START Data for review
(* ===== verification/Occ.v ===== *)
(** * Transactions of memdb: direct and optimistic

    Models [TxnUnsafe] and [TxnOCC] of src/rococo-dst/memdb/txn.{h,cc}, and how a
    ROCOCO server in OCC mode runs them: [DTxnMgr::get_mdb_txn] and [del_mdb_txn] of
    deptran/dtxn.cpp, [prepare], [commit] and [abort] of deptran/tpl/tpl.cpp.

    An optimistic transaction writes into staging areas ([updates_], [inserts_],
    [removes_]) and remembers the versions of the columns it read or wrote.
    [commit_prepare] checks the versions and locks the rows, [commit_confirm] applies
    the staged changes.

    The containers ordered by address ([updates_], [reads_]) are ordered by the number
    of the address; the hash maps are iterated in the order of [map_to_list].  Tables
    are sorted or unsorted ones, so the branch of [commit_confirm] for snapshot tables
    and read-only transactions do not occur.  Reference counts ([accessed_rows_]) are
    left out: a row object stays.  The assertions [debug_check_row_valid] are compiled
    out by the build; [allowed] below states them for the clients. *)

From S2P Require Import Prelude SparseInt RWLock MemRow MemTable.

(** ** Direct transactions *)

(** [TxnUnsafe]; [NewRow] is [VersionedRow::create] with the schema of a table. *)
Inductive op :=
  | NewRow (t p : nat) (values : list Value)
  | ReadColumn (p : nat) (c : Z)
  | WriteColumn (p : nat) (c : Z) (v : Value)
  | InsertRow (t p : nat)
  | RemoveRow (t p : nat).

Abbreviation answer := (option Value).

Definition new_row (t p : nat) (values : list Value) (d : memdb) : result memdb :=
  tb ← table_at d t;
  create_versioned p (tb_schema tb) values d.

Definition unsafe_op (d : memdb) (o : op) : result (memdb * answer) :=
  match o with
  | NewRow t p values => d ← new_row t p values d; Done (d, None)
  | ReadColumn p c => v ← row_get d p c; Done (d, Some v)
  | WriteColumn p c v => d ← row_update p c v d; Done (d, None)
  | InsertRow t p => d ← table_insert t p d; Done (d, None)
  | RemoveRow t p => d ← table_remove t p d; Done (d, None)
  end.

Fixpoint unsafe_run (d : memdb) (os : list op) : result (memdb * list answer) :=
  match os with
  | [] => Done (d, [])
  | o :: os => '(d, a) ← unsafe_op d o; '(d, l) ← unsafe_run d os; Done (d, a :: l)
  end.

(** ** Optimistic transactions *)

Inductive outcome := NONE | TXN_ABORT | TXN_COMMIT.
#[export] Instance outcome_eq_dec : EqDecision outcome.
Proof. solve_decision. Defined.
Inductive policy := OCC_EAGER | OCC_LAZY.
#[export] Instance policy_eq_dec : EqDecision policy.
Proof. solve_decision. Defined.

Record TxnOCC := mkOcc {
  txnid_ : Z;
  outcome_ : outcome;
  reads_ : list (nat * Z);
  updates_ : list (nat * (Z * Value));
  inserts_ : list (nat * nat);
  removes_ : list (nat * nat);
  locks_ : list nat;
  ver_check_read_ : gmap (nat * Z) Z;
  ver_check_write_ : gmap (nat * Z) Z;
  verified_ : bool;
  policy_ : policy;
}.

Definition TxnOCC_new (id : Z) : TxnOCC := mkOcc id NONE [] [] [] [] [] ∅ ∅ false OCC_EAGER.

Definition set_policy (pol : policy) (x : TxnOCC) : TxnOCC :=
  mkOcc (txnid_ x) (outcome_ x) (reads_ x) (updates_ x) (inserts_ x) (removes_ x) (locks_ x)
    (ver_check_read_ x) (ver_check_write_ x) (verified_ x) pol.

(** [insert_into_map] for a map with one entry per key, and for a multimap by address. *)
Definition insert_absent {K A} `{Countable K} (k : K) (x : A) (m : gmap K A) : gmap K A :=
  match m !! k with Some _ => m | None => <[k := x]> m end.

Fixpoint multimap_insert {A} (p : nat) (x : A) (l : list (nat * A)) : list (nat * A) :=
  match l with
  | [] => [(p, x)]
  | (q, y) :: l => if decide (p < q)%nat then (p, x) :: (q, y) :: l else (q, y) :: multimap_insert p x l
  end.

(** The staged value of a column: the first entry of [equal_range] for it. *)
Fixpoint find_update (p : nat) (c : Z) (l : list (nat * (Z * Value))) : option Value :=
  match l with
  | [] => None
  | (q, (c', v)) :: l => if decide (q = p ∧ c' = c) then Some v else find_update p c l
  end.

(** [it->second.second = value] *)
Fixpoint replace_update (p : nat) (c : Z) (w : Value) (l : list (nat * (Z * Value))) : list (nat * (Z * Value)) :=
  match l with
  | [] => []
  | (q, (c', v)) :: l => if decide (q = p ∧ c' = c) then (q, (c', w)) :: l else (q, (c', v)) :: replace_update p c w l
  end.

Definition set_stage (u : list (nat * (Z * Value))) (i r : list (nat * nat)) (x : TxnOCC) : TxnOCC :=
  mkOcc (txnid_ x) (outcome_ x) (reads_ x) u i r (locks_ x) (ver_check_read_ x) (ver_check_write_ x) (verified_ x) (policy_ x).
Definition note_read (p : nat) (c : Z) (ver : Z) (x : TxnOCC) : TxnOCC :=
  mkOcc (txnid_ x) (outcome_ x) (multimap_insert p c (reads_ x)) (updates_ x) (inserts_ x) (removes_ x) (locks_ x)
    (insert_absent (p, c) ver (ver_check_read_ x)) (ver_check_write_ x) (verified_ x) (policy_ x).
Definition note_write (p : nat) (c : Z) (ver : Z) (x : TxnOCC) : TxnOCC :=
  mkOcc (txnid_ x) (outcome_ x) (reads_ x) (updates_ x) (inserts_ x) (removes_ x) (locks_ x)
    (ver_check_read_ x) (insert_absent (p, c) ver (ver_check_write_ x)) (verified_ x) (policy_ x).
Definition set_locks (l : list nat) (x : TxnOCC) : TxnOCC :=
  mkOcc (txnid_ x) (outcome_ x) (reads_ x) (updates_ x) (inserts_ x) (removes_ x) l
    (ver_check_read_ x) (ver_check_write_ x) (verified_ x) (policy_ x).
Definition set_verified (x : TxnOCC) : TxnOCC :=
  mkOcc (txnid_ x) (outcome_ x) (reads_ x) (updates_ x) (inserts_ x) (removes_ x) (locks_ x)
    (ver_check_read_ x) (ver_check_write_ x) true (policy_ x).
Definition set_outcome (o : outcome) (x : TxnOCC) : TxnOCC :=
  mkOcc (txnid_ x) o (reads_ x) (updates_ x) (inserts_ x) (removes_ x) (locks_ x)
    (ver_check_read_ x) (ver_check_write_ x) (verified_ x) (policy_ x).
END Data for review
The required output is the entries from their opening line through the line holding "From S2P Require", repeated exactly, with both end lines kept.

(* ===== verification/Occ.v ===== *)
(** * Transactions of memdb: direct and optimistic

    Models [TxnUnsafe] and [TxnOCC] of src/rococo-dst/memdb/txn.{h,cc}, and how a
    ROCOCO server in OCC mode runs them: [DTxnMgr::get_mdb_txn] and [del_mdb_txn] of
    deptran/dtxn.cpp, [prepare], [commit] and [abort] of deptran/tpl/tpl.cpp.

    An optimistic transaction writes into staging areas ([updates_], [inserts_],
    [removes_]) and remembers the versions of the columns it read or wrote.
    [commit_prepare] checks the versions and locks the rows, [commit_confirm] applies
    the staged changes.

    The containers ordered by address ([updates_], [reads_]) are ordered by the number
    of the address; the hash maps are iterated in the order of [map_to_list].  Tables
    are sorted or unsorted ones, so the branch of [commit_confirm] for snapshot tables
    and read-only transactions do not occur.  Reference counts ([accessed_rows_]) are
    left out: a row object stays.  The assertions [debug_check_row_valid] are compiled
    out by the build; [allowed] below states them for the clients. *)

From S2P Require Import Prelude SparseInt RWLock MemRow MemTable.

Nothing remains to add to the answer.